Quant au capitaine Dreyfus, il fut re-jugé en 1899 et reconnu coupable de « haute-trahison avec circonstances atténuantes » (sic), gracié par le président Emile Loubet, il ne fut pourtant réhabilité qu'en 1906.
"L'affaire Dreyfus" (1899). Méliès (à gauche) joue dans ce film le rôle de l'un des avocats du capitaine.
Interdit de projection en France, il fut largement diffusé dans le reste
de l'Europe où des copies du film ont été retrouvées.
Méliès se rendit quotidiennement au second procès et pris des notes afin de pouvoir reconstituer la scène dans ses studios. Il existe une célèbre caricature de Caran d'Ache, qui orne les livres d'Histoire depuis des lustres, assez fidèle à la division qu'engendrait l'Affaire Dreyfus, Méliès lui-même s'est fâché durant un temps avec une partie de sa famille au sujet de son engagement. C'est pour cela que « L'Affaire Dreyfus » fut interdit lors de sa sortie, pour éviter les émeutes sur les lieux de projection. De toutes manières, peu de forains auraient accepté d'acheter ce film, non que les forains soient particulièrement anti-dreyfusards mais disons que la perspective de voir leur chapiteau détruit par des spectateurs qui se bagarrent n'était pas pour leur plaire.

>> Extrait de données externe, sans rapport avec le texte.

(** *** Acceptance and termination *)
Section adapter.
Context (a : ComputeAdapter) `{!AdapterFrame a}.
#[local] Hint Resolve handler_order_of handler_node_of : steps.
Lemma moves_ensure o : Moves (Scenario._ensure_acceptance o).
Proof. unfold Scenario._ensure_acceptance, Scenario._build_acceptance_report, Scenario._deemed_days, Scenario._iso_plus. solve_steps. Qed.
Lemma moves_deem oid : Moves (Scenario._maybe_deem oid a).
Proof.
  pose proof (PortalFrame.finalize_steps a R oid). unfold Scenario._maybe_deem, Scenario.acceptance_mut. solve_steps.
Qed.
#[local] Hint Resolve moves_ensure moves_deem : steps.
Lemma moves_report oid : Moves (Scenario.acceptance_report a oid).
Proof. unfold Scenario.acceptance_report, Scenario.order_or_404. solve_steps. Qed.
(** A declined order is reopened only from delivered. *)
Lemma moves_reopen {B} oid (k : IO B) :
  Moves k → Moves (o ← Saga.order_of oid;
    when (bool_decide (o_state o = OS_delivered)) (order_mut oid (λ o, o <| o_state := OS_acceptance |>)) ;; k).
Proof.
  intros Hk w. unfold Saga.order_of, s_idx. run. destruct (dget (st_orders (w_store w)) oid) as [o|] eqn:E; [|reflexivity].
  cbn [fst snd]. destruct (bool_decide_reflect (o_state o = OS_delivered)) as [Hd|]; [|apply Hk].
  unfold when. set (w1 := (order_mut oid (λ o, o <| o_state := OS_acceptance |>) w).2).
  change (on_store R w (k w1).2). transitivity w1; [apply pr_reopen; congruence|apply Hk].
Qed.
Lemma moves_decline oid reason : Moves (Scenario.decline oid reason).
Proof.
  unfold Scenario.decline. apply steps_bind; [apply _|solve_steps|intros at_]. apply moves_reopen.
  unfold Scenario.acceptance_mut, Scenario._build_acceptance_report, Scenario._deemed_days, Scenario._iso_plus. solve_steps.
Qed.
#[local] Hint Resolve moves_decline : steps.
Lemma moves_decide oid d reason : Moves (Scenario.decide_acceptance a oid d reason).
Proof.
  pose proof (PortalFrame.finalize_steps a R oid).
  unfold Scenario.decide_acceptance, Scenario.acceptance_guards, Scenario.accept,
    Scenario.order_or_404, Scenario.acceptance_mut.
  solve_steps.
Qed.
Lemma moves_erase id tenant total acc aid : Moves (Scenario.erase_allocation id tenant a total acc aid).
Proof.
  unfold Scenario.erase_allocation, Scenario._term_progress, Scenario.termination_mut.
  pose proof (handler_run_terminate R a). solve_steps.
Qed.
#[local] Hint Resolve moves_erase : steps.
Lemma moves_saga id : Moves (Scenario._run_termination_saga id a).
Proof. unfold Scenario._run_termination_saga, Scenario._term_progress, Scenario.termination_mut. solve_steps. Qed.
#[local] Hint Resolve moves_saga : steps.
Lemma moves_confirm tid l : Moves (Scenario.confirm_backup a tid l).
Proof.
  unfold Scenario.confirm_backup, Scenario.latest_or_404, Scenario._term_progress, Scenario.termination_mut,
    Scenario._termination_stage_delay. solve_steps.
Qed.
Lemma moves_thread id : Moves (Scenario.wipe_thread id a).
Proof. unfold Scenario.wipe_thread. solve_steps. Qed.
End adapter.
Lemma moves_request tid : Moves (Scenario.request_termination tid).
Proof. unfold Scenario.request_termination. solve_steps. Qed.
Lemma moves_certificate tid : Moves (Scenario.get_wipe_certificate tid).
Proof. unfold Scenario.get_wipe_certificate, Scenario.latest_or_404, Scenario._term_progress, Scenario.termination_mut. solve_steps. Qed.
Lemma moves_inquiry c n e g m : Moves (Scenario.create_inquiry c n e g m).
Proof. unfold Scenario.create_inquiry. solve_steps. Qed.

(** *** Incidents and tickets *)
Lemma quiet_emulator_feed n : Steps (same w_store) (Emu._emulator_reprov_faults twin n).
Proof. unfold Emu._emulator_reprov_faults, getenv. solve_steps. Qed.
Lemma quiet_emulator_faults t n : Steps (same w_store) (Emu.faults t n).
Proof. unfold Emu.faults, store, Emu.emu. solve_steps. Qed.
#[local] Hint Resolve quiet_emulator_feed quiet_emulator_faults : steps.
Lemma moves_publish i : Moves (Incidents._publish_rca i).
Proof. unfold Incidents._publish_rca, store. solve_steps. Qed.
#[local] Hint Resolve moves_publish : steps.
Lemma moves_sync : Moves (Incidents._sync_incidents twin).
Proof.
  unfold Incidents._sync_incidents, Incidents.fault_feed, Incidents.sync_fault, Incidents.started_of, Incidents.locate,
    Incidents.settle, Incidents.over_at, Incidents.mttr_of, Incidents.incident_mut, s_idx, store. solve_steps.
Qed.
Lemma moves_synthesize tid month y m : Moves (Incidents.synthesize tid month y m).
Proof. unfold Incidents.synthesize, store. solve_steps. Qed.
Lemma quiet_lasting i : Steps (same w_store) (Incidents.downtime i).
Proof. unfold Incidents.downtime. solve_steps. Qed.
Lemma moves_credit tid month av l : Moves (Incidents.credit_for tid month av l).
Proof. unfold Incidents.credit_for, store. solve_steps. Qed.
#[local] Hint Resolve moves_sync moves_synthesize quiet_lasting moves_credit : steps.
Lemma moves_status : Moves (Incidents.status_page twin).
Proof. unfold Incidents.status_page, store. solve_steps. Qed.
Lemma moves_rcas tid : Moves (Incidents.rca_reports twin tid).
Proof. unfold Incidents.rca_reports, Incidents.known_tenant, s_values, store. solve_steps. Qed.
Lemma moves_sla tid month v : Moves (Incidents.sla_report twin tid month v).
Proof. unfold Incidents.sla_report, Incidents.known_tenant, store. solve_steps. Qed.
Lemma moves_ticket b : Moves (Business.create_ticket b).
Proof. unfold Business.create_ticket, store. solve_steps. Qed.
Lemma moves_ticket_update id b : Moves (Business.update_ticket id b).
Proof. unfold Business.update_ticket, s_idx. solve_steps. Qed.

(** *** Customer operations *)
Lemma moves_node_action action n x : Moves (Customer.node_action http_adapter ai_post action n x).
Proof. unfold Customer.node_action, Customer._tenant. pose proof (CustomerThms.frame_owns_node http_adapter). solve_steps. Qed.
Lemma moves_volumes x : Moves (Customer.list_volumes ai_get x).
Proof. unfold Customer.list_volumes, Customer._tenant, Customer._seed_volumes, Customer.seed_volume, store. solve_steps. Qed.
Lemma moves_own_volume v t : Moves (Customer.own_volume v t).
Proof. unfold Customer.own_volume, s_idx. solve_steps. Qed.
Lemma moves_own_member v t : Moves (Customer.own_member v t).
Proof. unfold Customer.own_member. solve_steps. Qed.
#[local] Hint Resolve moves_own_volume moves_own_member : steps.
Lemma moves_volume b x : Moves (Customer.create_volume b x).
Proof. unfold Customer.create_volume, Customer._tenant. solve_steps. Qed.
Lemma moves_qos v b x : Moves (Customer.set_qos v b x).
Proof. unfold Customer.set_qos, Customer._tenant, s_idx. solve_steps. Qed.
Lemma moves_delete v x : Moves (Customer.delete_volume v x).
Proof. unfold Customer.delete_volume, Customer._tenant. solve_steps. Qed.
Lemma moves_snapshot b x : Moves (Customer.create_snapshot b x).
Proof. unfold Customer.create_snapshot, Customer._tenant, Customer.json_round1. solve_steps. Qed.
Lemma moves_key b x : Moves (Customer.create_api_key b x).
Proof. unfold Customer.create_api_key, Customer._tenant. solve_steps. Qed.
Lemma moves_revoke k x : Moves (Customer.revoke_api_key k x).
Proof. unfold Customer.revoke_api_key, Customer._tenant. solve_steps. Qed.
Lemma moves_invite b x : Moves (Customer.invite_member b x).
Proof. unfold Customer.invite_member, Customer._tenant. solve_steps. Qed.
Lemma moves_member m b x : Moves (Customer.update_member m b x).
Proof. unfold Customer.update_member, Customer._tenant, s_idx. solve_steps. Qed.
Lemma moves_remove m x : Moves (Customer.remove_member m x).
Proof. unfold Customer.remove_member, Customer._tenant. solve_steps. Qed.

(** *** Managed K8s and the equipment *)
Lemma quiet_scan d : Steps (same w_store) (K8sApi._scan_health infra d).
Proof. unfold K8sApi._scan_health, K8sApi._ai_infra_faults, getenv. solve_steps. Qed.
#[local] Hint Resolve quiet_scan : steps.
Lemma moves_nodes c : Moves (K8sApi.cluster_nodes infra c).
Proof. unfold K8sApi.cluster_nodes, K8sApi._cluster_or_404, store. solve_steps. Qed.
Lemma moves_health c : Moves (K8sApi.cluster_health_events infra c).
Proof. unfold K8sApi.cluster_health_events, K8sApi._cluster_or_404, store. solve_steps. Qed.
Lemma moves_cluster_log c st d : Moves (K8s.cluster_log c st d).
Proof. apply (handler_cluster_log R). Qed.
#[local] Hint Resolve moves_cluster_log : steps.
Lemma moves_addon c n : Moves (K8sApi.add_cluster_addon c n).
Proof. unfold K8sApi.add_cluster_addon, K8sApi.running_cluster, K8sApi._cluster_or_404, s_idx. solve_steps. Qed.
Lemma moves_kubeconfig c role ttl : Moves (K8sApi.issue_kubeconfig c role ttl).
Proof. unfold K8sApi.issue_kubeconfig, K8sApi.running_cluster, K8sApi._cluster_or_404. solve_steps. Qed.
Lemma moves_kube_revoke c k : Moves (K8sApi.revoke_kubeconfig c k).
Proof. unfold K8sApi.revoke_kubeconfig, K8sApi._cluster_or_404, s_idx. solve_steps. Qed.
Lemma moves_upgrade c v : Moves (K8sApi.start_upgrade c v).
Proof. unfold K8sApi.start_upgrade, K8sApi.running_cluster, K8sApi._cluster_or_404, store. solve_steps. Qed.
Lemma moves_upgrade_thread u : Moves (K8sApi.upgrade_tick u).
Proof.
  unfold K8sApi.upgrade_tick, K8sApi.upgrade_action, K8sApi.upgrade_mut, s_idx. solve_steps.
Qed.
Lemma moves_equipment b : Moves (Topology.set_equipment_state b).
Proof. unfold Topology.set_equipment_state, store. solve_steps. Qed.
Lemma moves_power r p : Moves (Topology.set_power_policy r p).
Proof. unfold Topology.set_power_policy, Spec.get_blueprint. solve_steps. Qed.

(** *** The emulator and the site controller's demo endpoints leave the store alone. *)
Lemma quiet_workload t p : Steps (same w_store) (Emu.set_workload t p).
Proof. unfold Emu.set_workload, Emu.set_profile, Emu.sync_from_store, Emu.emu, store. pose proof IncidentThms.quiet_upd_emu. solve_steps. Qed.
Lemma quiet_nico_config n : Steps (same w_store) (Nico.set_config n).
Proof. by intros w. Qed.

En 2011, le 8 décembre plus précisément, nous célèbrerons les 150 ans de la naissance de Georges Méliès, et c'est en partie pour cela que j'ai décidé de commencer ce nouvel an (« Bonne année », d'ailleurs, chers lecteurs!). Je ne sais pas si quelqu'un le remarquera et je doute fortement que la moindre chaîne de télévision s'en préoccupera (Arte, peut-être). La Cinémathèque Française lui consacrera peut-être un cycle, et ce ne serait pas étonnant vu l'apport d'Henri Langlois dans la sauvegarde de l'œuvre du maitre.
J'ignore si Méliès était un magicien cinéaste ou un cinéaste magicien, tout ce que je sais, c'est que sans lui aucun de nous ne serait ici et que nous lui devons quelques unes de plus belles émotions.